空洞の決着

 勝った――パメラは一瞬そう思ったが、相手もそう甘くはなかった。


 慌てて剣を立てて防御。剣と剣がぶつかった瞬間に伝えられた強烈な衝撃が男の眉をひそめさせたが、姿勢が半分崩れるほどで何とか持ちこたえた。


 しかし男の当惑までなくすことはできなかった。


「ま、まだ成人でもない見習いなんかが、どうしてこんな力を……!」


「とにかく学年首席だからな」


 アレクシスが首席という名目を平然と推し進める姿にパメラは危うく笑うところだった。


 普段あまり目にすることはできないが、アレクシスは純粋な人間ではなく半魔族だ。


 魔族は身体能力も魔力も人間より優れた種族。半魔族のアレクシスは純血魔族には劣るが、それでも純粋な人間に比べれば先天的なスペックが違う。そんな彼が騎士見習いとして鍛錬に邁進するなら、いくら鍛えた大人の男でもついて行くのが手ごわい。
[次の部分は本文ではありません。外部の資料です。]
(* ===== verification/ReflectCache.v ===== *)
(** * Package value: the cache of struct layouts

    Models the layout half of [value/reflectcache.go]: how the fields of a struct
    are found by their JSON names, through inlined structs, and the cache of
    these layouts, which goroutines share.

    The paths to fields are slices that [append] builds, and slices share their
    backing arrays: the arrays are a heap ([Heap]), a slice an address and a
    length, and the growth of a full array is the parameter [grow].  A pointer to
    a [TypeReflectCacheEntry] is the type it is the entry of, a pointer to a
    [FieldCacheEntry] its JSON name within a struct.  A recursion that does not
    return (a struct that inlines itself) exhausts its fuel, which is [None]. *)
From S2P Require Import Prelude GoLib GoFloat Value ValueOrder Schema TypedHelpers GoReflect JsonTag.

(** ** Slices of field indices *)

(** The backing arrays, each with its capacity. *)
Abbreviation Heap := (list (list nat)).

(** A slice; nil is [None]. *)
Record Slice := mkSlice { sl_addr : nat; sl_len : nat }.

Definition slice_read (h : Heap) (s : Slice) : list nat := take (sl_len s) (default [] (h !! sl_addr s)).
Definition slice_readO (h : Heap) (s : option Slice) : list nat := match s with Some s => slice_read h s | None => [] end.

(** The capacity of the array that [append] allocates to add one element to a full
    array of the given length. *)
Class Growth := { grow : nat -> nat; grow_enough n : (n < grow n)%nat }.

(** Go's rule for small slices: double the capacity. *)
Definition double (n : nat) : nat := if (n =? 0)%nat then 1%nat else (2 * n)%nat.
Lemma double_enough n : (n < double n)%nat.
Proof. unfold double. destruct (Nat.eqb_spec n 0); lia. Qed.
Definition go_growth : Growth := {| grow := double; grow_enough := double_enough |}.

Section Cache.
Context {G : Growth}.

Definition slice_alloc (h : Heap) (l : list nat) (x : nat) : Heap * Slice :=
  (h ++ [l ++ x :: replicate (grow (length l) - S (length l)) 0%nat], mkSlice (length h) (S (length l))).

(** [append(s, x)]: in place if there is room, else in a new array. *)
Definition slice_append (h : Heap) (s : option Slice) (x : nat) : Heap * Slice :=
  match s with
  | None => slice_alloc h [] x
  | Some s =>
    let arr := default [] (h !! sl_addr s) in
    if (sl_len s <? length arr)%nat
    then (<[sl_addr s := <[sl_len s := x]> arr]> h, mkSlice (sl_addr s) (S (sl_len s)))
    else slice_alloc h (take (sl_len s) arr) x
  end.

(** ** Layouts *)

Record FieldCacheEntry := mkFieldCacheEntry {
  JsonName : string;
  isOmitEmpty : bool;
  fieldPath : Slice;
  fieldType : GoType;
  TypeEntry : option GoType;
}.

Record TypeReflectCacheEntry := mkTypeReflectCacheEntry {
  isJsonMarshaler : bool;
  ptrIsJsonMarshaler : bool;
  isJsonUnmarshaler : bool;
  isStringConvertable : bool;
  ptrIsStringConvertable : bool;
  structFields : list (string * FieldCacheEntry);
  orderedStructFields : list string;
}.

Context {Pg : GoProgram}.

(** The struct type that an inlined field adds, if it is one: pointers are followed once. *)
Definition inlinedType (t : GoType) : option GoType :=
  let e := match Type_Kind t with KdPtr => Type_Elem t | _ => t end in
  match Type_Kind e with KdStruct => Some e | _ => None end.

Abbreviation Infos := (list (string * FieldCacheEntry)).

(** The loop over the fields from index [i] on; [build] is the recursive call. *)
Fixpoint buildFields (build : GoType -> Infos -> option Slice -> Heap -> option (Infos * Heap))
    (fields : list StructFieldT) (i : nat) (infos : Infos) (path : option Slice) (h : Heap) : option (Infos * Heap) :=
  match fields with
  | [] => Some (infos, h)
  | field :: fields' =>
    let '(jsonName, omit, isInline, isOmitempty) := lookupJsonTags field in
    if omit then buildFields build fields' (S i) infos path h
    else if isInline then
      match inlinedType (f_Type field) with
      | Some e =>
        let '(h, path') := slice_append h path i in
        res ← build e infos (Some path') h;
        buildFields build fields' (S i) res.1 path res.2
      | None => buildFields build fields' (S i) infos path h
      end
    else
      let '(h, path') := slice_append h path i in
      let info := mkFieldCacheEntry jsonName isOmitempty path' (f_Type field) None in
      buildFields build fields' (S i) (assoc_set jsonName info infos) path h
  end.

Fixpoint buildStructCacheEntry (fuel : nat) (t : GoType) (infos : Infos) (path : option Slice) (h : Heap) :
    option (Infos * Heap) :=
  match fuel with
  | O => None
  | S fuel => buildFields (buildStructCacheEntry fuel) (Type_Fields t) 0 infos path h
  end.

(** Enough for structs that do not inline themselves. *)
Definition buildFuel : nat := (3 + length structs)%nat.

(** [Implements] of the interface [UnstructuredConverter], which includes [json.Marshaler]. *)
Definition implementsConverter (t : GoType) : bool := hasMarshalJSON t && hasToUnstructured t.

(** The entry of a type, before the entries of the types of its fields. *)
Definition newEntry (t : GoType) (h : Heap) : option (TypeReflectCacheEntry * Heap) :=
  let entry := mkTypeReflectCacheEntry (hasMarshalJSON t) (hasMarshalJSON (TPtr t)) (hasUnmarshalJSON (TPtr t))
    (implementsConverter t) (implementsConverter (TPtr t)) in
  match Type_Kind t with
  | KdStruct =>
    res ← buildStructCacheEntry buildFuel t [] None h;
    Some (entry res.1 (sort_stable string_ltb (assoc_keys res.1)), res.2)
  | _ => Some (entry [] [], h)
  end.

(** ** The cache *)

Abbreviation reflectCacheMap := (list (GoType * TypeReflectCacheEntry)).

Fixpoint cm_get (t : GoType) (cm : reflectCacheMap) : option TypeReflectCacheEntry :=
  match cm with
  | [] => None
  | (t', e) :: cm' => if decide (t = t') then Some e else cm_get t cm'
  end.

Fixpoint cm_set (t : GoType) (e : TypeReflectCacheEntry) (cm : reflectCacheMap) : reflectCacheMap :=
  match cm with
  | [] => [(t, e)]
  | (t', e') :: cm' => if decide (t = t') then (t, e) :: cm' else (t', e') :: cm_set t e cm'
  end.

(** [field.TypeEntry = ...]: the entry of the type of the field. *)
Definition setTypeEntry (name : string) (e : TypeReflectCacheEntry) : TypeReflectCacheEntry :=
  mkTypeReflectCacheEntry (isJsonMarshaler e) (ptrIsJsonMarshaler e) (isJsonUnmarshaler e) (isStringConvertable e)
    (ptrIsStringConvertable e)
    ((fun kv => if string_eqb kv.1 name
        then (kv.1, mkFieldCacheEntry (JsonName kv.2) (isOmitEmpty kv.2) (fieldPath kv.2) (fieldType kv.2) (Some (fieldType kv.2)))
        else kv) <$> structFields e)
    (orderedStructFields e).

(** The loop that resolves the types of the fields of [t]; [rec] is the recursive call. *)
Fixpoint resolveFields (rec : GoType -> reflectCacheMap -> Heap -> option (reflectCacheMap * Heap))
    (t : GoType) (fields : Infos) (updates : reflectCacheMap) (h : Heap) : option (reflectCacheMap * Heap) :=
  match fields with
  | [] => Some (updates, h)
  | (name, field) :: fields' =>
    match TypeEntry field with
    | Some _ => resolveFields rec t fields' updates h
    | None =>
      res ← rec (fieldType field) updates h;
      let updates := match cm_get t res.1 with
        | Some e => cm_set t (setTypeEntry name e) res.1
        | None => res.1
        end in
      resolveFields rec t fields' updates res.2
    end
  end.

(** [typeReflectEntryOf]: the updates; the entry it returns is the one of [t] in the
    cache or the updates. *)
Fixpoint typeReflectEntryOf (fuel : nat) (cm : reflectCacheMap) (t : GoType) (updates : reflectCacheMap) (h : Heap) :
    option (reflectCacheMap * Heap) :=
  match fuel with
  | O => None
  | S fuel =>
    match cm_get t cm, cm_get t updates with
    | Some _, _ | None, Some _ => Some (updates, h)
    | None, None =>
      res ← newEntry t h;
      let '(entry, h) := res in
      resolveFields (typeReflectEntryOf fuel cm) t (structFields entry) (cm_set t entry updates) h
    end
  end.

(** The shared state: the current map, and the memory. *)
Record CacheState := mkCacheState { cs_map : reflectCacheMap; cs_heap : Heap }.

(** [typeReflectCache.update], under the lock. *)
Definition cache_update (current updates : reflectCacheMap) : reflectCacheMap :=
  if forallb (fun e => match cm_get e.1 current with Some _ => true | None => false end) updates then current
  else foldl (fun m e => cm_set e.1 e.2 m) current updates.

(** [TypeReflectEntryOf] when the map read at its start was [cm]: other goroutines may
    have replaced it since.  [fuel] bounds the nesting of struct types. *)
Definition TypeReflectEntryOf (fuel : nat) (cm : reflectCacheMap) (t : GoType) (s : CacheState) :
    option (TypeReflectCacheEntry * CacheState) :=
  match cm_get t cm with
  | Some record => Some (record, s)
  | None =>
    res ← typeReflectEntryOf fuel cm t [] (cs_heap s);
    let '(updates, h) := res in
    record ← cm_get t updates;
    Some (record, mkCacheState (if (0 <? length updates)%nat then cache_update (cs_map s) updates else cs_map s) h)
  end.

(** ** What an entry provides *)

(** A field as its users see it: the name, the path read from memory, its type. *)
Record FieldInfo := mkFieldInfo { fi_name : string; fi_omitEmpty : bool; fi_path : list nat; fi_type : GoType }.

Definition fieldInfo (h : Heap) (f : FieldCacheEntry) : FieldInfo :=
  mkFieldInfo (JsonName f) (isOmitEmpty f) (slice_read h (fieldPath f)) (fieldType f).

(** [Fields] and [OrderedFields]. *)
Definition Fields (h : Heap) (e : TypeReflectCacheEntry) : list (string * FieldInfo) :=
  (fun kv => (kv.1, fieldInfo h kv.2)) <$> structFields e.
Definition OrderedFields (h : Heap) (e : TypeReflectCacheEntry) : list FieldInfo :=
  omap (fun n => fieldInfo h <$> assoc_get n (structFields e)) (orderedStructFields e).
End Cache.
 もちろん半魔族ということを堂々と言うことはできないので、学年首席という言葉で大まかにごまかしたりもするが、アレクシスは時々首席という成績そのものを血統の力で取ったのではないかと自分を過小評価する時がある。それを知っているパメラなので訳もなく笑うところだった。


「ふぅっ!」


 男は自力でもう一度強化魔法を発動した。全員が力を集中した時ほどではないが、本来の力に強化魔法まで重なったアレクシスの攻撃を何とか受け止めるほどにはなった。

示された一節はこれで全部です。